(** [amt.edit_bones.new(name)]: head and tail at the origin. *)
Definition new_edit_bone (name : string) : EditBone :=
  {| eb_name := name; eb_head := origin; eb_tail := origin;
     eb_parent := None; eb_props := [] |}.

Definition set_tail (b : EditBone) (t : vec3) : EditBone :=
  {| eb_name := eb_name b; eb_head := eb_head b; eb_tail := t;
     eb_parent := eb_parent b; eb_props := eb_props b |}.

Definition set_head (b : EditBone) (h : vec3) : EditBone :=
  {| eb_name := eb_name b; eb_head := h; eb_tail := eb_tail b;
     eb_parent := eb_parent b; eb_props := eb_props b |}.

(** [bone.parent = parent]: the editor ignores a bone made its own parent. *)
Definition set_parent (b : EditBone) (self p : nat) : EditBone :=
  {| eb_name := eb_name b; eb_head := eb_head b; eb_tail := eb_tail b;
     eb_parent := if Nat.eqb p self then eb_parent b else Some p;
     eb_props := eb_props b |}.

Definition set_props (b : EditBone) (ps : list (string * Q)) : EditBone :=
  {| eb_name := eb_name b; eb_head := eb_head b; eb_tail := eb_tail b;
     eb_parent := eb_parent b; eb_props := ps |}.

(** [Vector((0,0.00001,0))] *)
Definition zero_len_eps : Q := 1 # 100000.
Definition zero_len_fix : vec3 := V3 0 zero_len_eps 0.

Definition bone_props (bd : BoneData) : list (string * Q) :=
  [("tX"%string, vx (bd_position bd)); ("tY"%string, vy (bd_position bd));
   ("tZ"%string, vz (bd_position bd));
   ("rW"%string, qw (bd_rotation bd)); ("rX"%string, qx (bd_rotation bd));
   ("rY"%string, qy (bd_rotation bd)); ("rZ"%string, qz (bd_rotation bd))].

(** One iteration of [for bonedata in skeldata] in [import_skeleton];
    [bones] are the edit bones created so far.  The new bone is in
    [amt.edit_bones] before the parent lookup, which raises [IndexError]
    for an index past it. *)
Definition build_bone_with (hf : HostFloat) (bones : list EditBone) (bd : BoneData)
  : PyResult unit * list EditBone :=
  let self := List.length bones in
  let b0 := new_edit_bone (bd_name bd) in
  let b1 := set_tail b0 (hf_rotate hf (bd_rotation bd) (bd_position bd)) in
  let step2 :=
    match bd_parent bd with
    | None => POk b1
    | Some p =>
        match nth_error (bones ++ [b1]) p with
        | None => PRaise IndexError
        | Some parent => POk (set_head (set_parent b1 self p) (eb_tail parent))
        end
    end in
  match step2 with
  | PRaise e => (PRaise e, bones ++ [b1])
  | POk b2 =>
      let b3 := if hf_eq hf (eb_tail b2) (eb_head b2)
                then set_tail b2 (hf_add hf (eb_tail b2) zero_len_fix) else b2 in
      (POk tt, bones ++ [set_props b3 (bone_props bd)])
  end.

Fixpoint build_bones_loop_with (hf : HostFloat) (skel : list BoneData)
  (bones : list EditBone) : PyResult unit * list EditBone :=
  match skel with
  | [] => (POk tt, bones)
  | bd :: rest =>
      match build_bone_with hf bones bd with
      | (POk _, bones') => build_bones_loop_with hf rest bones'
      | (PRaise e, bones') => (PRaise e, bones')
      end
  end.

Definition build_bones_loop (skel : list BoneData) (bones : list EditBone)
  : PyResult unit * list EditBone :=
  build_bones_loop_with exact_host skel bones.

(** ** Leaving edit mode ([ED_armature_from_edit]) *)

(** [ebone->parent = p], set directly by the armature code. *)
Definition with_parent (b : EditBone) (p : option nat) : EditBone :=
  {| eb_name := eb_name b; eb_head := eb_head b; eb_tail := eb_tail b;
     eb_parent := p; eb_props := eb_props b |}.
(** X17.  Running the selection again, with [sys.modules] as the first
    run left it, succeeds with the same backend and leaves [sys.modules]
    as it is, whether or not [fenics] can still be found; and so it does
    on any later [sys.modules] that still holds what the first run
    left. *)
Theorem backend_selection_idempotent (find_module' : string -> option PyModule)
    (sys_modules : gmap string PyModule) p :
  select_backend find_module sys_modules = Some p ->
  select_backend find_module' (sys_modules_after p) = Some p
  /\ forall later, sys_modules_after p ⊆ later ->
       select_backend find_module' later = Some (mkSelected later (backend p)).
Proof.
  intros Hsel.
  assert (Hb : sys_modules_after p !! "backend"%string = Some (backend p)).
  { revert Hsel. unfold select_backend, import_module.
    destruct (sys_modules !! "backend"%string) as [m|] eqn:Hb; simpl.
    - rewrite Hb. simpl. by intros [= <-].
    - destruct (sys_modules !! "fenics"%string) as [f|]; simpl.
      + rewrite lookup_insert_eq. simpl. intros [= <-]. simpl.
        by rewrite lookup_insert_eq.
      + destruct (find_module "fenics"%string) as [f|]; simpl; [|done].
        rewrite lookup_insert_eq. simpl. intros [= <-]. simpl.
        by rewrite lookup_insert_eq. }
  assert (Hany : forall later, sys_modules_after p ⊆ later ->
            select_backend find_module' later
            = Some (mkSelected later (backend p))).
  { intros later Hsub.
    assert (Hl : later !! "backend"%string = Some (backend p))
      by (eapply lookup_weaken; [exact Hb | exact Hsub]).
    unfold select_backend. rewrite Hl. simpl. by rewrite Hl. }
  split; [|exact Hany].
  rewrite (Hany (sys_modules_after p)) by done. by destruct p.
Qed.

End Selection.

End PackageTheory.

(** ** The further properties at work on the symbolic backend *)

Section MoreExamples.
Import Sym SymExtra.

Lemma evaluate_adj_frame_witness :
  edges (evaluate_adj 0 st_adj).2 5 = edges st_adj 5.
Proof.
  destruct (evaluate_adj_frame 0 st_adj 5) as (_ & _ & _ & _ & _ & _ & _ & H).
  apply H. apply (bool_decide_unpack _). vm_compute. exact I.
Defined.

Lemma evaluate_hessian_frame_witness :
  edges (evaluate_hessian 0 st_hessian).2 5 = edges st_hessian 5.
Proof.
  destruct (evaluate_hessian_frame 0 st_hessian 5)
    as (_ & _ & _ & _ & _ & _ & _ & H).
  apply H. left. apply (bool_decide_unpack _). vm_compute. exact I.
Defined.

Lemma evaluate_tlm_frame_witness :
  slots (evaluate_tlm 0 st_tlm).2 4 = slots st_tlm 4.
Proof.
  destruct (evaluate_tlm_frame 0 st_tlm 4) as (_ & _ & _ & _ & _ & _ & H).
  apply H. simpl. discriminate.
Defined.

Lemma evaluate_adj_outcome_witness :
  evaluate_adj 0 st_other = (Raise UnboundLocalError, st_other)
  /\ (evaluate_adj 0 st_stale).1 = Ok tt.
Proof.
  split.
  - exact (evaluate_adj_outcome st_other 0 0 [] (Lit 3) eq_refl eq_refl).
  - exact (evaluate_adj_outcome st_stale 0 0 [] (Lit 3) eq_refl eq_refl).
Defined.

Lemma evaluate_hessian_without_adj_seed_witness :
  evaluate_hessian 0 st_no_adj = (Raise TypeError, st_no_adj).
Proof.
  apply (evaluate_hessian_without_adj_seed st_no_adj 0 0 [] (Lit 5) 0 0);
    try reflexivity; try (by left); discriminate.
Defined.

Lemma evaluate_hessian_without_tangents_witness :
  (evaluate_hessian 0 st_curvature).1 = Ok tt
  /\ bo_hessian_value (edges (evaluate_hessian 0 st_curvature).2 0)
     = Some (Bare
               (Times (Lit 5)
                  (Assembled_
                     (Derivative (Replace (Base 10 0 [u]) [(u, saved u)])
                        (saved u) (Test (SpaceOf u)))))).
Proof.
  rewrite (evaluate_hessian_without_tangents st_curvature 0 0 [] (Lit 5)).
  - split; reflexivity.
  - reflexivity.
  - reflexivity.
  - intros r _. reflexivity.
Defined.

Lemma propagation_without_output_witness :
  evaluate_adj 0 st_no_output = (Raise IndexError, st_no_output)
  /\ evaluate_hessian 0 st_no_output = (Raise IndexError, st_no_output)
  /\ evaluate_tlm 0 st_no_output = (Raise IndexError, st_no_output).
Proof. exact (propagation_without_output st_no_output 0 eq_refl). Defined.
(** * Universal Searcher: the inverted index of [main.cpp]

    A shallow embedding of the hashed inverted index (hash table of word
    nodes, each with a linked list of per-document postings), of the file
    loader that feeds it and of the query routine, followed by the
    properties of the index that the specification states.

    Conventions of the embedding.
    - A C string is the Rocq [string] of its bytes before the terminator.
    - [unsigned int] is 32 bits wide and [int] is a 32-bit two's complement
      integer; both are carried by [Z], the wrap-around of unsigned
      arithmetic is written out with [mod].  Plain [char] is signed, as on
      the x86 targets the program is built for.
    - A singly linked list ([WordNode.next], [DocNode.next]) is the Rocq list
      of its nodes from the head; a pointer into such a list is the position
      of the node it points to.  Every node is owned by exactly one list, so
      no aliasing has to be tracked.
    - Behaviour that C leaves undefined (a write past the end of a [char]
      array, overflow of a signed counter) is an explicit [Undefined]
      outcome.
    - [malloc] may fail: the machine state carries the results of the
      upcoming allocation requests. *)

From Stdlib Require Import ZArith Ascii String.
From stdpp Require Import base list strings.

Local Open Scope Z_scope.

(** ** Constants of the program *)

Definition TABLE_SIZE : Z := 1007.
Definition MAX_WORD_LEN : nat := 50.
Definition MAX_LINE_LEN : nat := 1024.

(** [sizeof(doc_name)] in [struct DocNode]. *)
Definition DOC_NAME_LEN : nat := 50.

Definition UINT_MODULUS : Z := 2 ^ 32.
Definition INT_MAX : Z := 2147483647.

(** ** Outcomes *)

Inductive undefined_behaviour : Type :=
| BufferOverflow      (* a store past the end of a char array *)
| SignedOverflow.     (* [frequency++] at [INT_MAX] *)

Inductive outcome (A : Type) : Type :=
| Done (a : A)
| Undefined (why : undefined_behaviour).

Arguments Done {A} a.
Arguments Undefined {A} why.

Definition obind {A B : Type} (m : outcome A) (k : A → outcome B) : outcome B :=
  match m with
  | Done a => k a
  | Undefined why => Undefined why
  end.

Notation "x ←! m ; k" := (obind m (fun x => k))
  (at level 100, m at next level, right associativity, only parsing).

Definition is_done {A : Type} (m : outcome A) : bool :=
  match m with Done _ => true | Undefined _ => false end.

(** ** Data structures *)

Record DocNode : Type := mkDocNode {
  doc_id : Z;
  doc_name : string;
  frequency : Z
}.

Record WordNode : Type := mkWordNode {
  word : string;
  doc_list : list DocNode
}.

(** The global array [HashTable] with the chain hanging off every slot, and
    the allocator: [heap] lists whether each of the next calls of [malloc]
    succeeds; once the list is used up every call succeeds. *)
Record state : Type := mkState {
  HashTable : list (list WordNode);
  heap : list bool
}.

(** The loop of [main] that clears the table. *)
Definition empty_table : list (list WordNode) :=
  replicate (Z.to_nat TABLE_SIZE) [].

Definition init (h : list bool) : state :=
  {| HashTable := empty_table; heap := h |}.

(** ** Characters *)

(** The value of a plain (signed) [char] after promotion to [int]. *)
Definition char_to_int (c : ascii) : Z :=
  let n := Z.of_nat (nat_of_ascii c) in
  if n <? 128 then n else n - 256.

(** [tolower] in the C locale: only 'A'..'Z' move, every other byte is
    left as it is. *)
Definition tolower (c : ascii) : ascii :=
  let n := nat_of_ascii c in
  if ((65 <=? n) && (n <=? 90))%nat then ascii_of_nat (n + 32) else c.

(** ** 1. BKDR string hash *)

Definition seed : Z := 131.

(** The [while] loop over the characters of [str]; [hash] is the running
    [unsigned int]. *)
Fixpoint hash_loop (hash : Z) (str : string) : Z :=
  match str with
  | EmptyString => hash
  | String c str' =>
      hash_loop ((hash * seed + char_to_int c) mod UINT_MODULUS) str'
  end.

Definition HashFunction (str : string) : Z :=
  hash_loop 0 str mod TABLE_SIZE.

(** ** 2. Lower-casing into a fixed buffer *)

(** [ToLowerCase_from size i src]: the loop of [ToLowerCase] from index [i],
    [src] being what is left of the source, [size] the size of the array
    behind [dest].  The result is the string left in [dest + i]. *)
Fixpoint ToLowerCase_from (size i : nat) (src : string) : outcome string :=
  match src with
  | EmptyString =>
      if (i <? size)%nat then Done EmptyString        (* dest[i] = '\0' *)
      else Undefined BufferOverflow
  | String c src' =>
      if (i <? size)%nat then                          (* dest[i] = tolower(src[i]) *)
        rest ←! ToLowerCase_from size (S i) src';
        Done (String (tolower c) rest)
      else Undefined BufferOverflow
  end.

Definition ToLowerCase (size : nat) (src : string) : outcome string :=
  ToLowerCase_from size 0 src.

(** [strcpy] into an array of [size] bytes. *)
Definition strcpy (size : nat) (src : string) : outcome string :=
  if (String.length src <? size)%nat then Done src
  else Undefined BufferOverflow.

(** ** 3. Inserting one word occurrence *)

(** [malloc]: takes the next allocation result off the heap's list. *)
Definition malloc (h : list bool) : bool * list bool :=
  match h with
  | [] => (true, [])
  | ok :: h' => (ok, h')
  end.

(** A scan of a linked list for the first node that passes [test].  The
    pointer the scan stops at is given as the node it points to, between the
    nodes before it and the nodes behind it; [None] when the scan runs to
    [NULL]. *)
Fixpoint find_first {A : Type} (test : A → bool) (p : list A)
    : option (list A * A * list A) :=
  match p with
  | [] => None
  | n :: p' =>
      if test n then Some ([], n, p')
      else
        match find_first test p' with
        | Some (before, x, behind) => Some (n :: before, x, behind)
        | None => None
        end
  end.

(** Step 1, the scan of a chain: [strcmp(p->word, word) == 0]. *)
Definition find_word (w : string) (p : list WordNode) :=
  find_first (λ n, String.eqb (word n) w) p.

#####

**EXERCISE AIM:** Send back exactly the lines of the listing above starting at the one with "bd :: rest =>" and ending at the one with "Definition with_parent (b", inclusive, and no others.

**RESPONSE TO THE EXERCISE:**
  | bd :: rest =>
      match build_bone_with hf bones bd with
      | (POk _, bones') => build_bones_loop_with hf rest bones'
      | (PRaise e, bones') => (PRaise e, bones')
      end
  end.

Definition build_bones_loop (skel : list BoneData) (bones : list EditBone)
  : PyResult unit * list EditBone :=
  build_bones_loop_with exact_host skel bones.

(** ** Leaving edit mode ([ED_armature_from_edit]) *)

(** [ebone->parent = p], set directly by the armature code. *)
Definition with_parent (b : EditBone) (p : option nat) : EditBone :=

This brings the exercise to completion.